Collected data:

----------

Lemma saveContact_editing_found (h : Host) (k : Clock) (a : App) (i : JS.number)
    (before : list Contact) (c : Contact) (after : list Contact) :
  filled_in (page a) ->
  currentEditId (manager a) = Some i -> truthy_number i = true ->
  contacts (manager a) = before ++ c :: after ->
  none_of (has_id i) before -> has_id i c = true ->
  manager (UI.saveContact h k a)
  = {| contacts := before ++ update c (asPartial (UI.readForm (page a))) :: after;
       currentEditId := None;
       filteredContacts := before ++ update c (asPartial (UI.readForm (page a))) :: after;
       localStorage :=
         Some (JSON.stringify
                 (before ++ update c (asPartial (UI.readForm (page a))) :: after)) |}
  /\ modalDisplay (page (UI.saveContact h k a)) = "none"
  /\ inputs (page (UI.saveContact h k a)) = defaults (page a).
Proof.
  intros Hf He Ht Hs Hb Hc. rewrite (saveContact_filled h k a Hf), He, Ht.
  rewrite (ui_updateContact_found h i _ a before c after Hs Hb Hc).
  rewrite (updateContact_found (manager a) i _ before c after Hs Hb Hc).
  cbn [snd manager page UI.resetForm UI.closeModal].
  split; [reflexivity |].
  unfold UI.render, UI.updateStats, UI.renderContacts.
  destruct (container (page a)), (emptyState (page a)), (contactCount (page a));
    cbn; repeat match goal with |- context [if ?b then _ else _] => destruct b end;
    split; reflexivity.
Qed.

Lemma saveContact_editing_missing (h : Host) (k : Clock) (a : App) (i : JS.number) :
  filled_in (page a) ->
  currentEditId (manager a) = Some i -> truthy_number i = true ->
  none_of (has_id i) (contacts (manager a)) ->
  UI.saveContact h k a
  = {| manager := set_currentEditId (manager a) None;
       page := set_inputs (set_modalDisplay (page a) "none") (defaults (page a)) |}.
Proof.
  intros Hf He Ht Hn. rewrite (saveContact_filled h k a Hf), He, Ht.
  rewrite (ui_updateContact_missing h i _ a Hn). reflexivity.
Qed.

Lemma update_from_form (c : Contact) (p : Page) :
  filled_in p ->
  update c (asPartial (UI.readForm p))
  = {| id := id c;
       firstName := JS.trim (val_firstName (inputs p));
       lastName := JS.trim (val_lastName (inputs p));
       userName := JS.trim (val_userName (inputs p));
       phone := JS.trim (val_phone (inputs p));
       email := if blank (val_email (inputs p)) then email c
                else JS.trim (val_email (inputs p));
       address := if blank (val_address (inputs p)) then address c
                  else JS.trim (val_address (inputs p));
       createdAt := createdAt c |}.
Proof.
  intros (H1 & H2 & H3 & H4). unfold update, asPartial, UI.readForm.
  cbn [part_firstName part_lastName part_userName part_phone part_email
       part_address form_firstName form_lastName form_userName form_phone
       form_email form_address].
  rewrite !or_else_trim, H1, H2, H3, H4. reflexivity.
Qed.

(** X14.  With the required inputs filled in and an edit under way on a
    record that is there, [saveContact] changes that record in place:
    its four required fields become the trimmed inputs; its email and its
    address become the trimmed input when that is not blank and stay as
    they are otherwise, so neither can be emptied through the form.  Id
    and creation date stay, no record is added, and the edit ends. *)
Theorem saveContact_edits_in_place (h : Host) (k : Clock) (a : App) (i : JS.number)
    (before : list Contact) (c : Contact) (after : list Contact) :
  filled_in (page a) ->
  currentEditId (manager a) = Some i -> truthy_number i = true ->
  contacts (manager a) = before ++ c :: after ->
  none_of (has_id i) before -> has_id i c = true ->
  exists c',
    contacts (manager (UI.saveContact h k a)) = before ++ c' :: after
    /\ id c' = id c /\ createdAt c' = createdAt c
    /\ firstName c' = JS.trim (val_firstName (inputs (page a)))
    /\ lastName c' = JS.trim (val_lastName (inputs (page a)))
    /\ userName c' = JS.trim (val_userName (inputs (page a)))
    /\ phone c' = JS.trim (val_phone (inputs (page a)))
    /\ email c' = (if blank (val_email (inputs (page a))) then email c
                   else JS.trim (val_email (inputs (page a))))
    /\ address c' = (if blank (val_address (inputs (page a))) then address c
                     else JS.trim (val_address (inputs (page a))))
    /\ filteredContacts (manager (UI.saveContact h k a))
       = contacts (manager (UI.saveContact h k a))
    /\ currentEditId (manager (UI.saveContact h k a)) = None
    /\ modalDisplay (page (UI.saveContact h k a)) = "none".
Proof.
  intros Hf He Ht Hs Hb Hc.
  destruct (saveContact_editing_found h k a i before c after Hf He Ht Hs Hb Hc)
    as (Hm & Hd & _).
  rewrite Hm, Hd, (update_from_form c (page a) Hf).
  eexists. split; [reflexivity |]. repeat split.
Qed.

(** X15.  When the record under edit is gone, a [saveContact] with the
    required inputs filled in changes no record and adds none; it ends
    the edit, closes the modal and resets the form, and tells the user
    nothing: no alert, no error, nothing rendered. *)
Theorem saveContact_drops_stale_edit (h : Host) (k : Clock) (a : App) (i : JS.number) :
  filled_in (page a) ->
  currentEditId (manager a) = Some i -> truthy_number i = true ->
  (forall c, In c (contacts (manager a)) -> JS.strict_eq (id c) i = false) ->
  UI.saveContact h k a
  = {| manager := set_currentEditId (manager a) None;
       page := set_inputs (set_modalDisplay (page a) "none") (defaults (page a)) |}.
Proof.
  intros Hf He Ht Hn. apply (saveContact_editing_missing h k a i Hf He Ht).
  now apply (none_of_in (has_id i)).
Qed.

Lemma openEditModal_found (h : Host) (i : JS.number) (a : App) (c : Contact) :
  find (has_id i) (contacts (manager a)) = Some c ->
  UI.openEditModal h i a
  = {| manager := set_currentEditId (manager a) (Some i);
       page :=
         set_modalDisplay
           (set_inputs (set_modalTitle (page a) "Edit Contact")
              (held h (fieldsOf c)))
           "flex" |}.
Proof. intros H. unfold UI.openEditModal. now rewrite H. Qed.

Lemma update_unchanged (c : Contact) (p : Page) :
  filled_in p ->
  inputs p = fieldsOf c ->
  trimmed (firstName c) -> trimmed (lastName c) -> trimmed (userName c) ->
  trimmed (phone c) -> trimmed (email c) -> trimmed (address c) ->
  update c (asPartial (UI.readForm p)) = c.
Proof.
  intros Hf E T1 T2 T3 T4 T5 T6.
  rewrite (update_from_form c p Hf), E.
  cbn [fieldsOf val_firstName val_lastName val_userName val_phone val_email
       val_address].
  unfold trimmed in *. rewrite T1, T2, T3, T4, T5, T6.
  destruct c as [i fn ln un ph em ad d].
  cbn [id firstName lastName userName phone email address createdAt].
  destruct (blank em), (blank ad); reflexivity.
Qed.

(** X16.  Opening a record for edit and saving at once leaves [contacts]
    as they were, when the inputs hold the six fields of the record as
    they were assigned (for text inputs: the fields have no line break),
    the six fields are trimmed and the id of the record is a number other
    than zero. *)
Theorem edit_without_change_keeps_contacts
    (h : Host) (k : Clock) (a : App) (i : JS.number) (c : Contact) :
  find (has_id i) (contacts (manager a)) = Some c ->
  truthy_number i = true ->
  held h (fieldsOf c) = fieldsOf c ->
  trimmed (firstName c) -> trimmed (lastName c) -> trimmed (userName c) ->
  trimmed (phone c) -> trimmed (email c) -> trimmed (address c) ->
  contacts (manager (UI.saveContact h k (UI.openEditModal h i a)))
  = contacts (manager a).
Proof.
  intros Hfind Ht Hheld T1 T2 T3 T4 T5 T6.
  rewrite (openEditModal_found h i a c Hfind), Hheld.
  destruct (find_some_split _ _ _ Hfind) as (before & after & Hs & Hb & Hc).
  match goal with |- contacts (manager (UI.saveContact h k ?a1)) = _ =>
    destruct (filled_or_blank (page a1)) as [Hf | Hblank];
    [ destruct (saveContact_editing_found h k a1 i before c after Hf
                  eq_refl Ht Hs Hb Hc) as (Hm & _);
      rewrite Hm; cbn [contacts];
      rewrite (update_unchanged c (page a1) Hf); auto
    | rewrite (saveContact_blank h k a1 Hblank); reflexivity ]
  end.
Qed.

----------

Give only a number: how many lines of the data hold the string "fieldsOf"?

4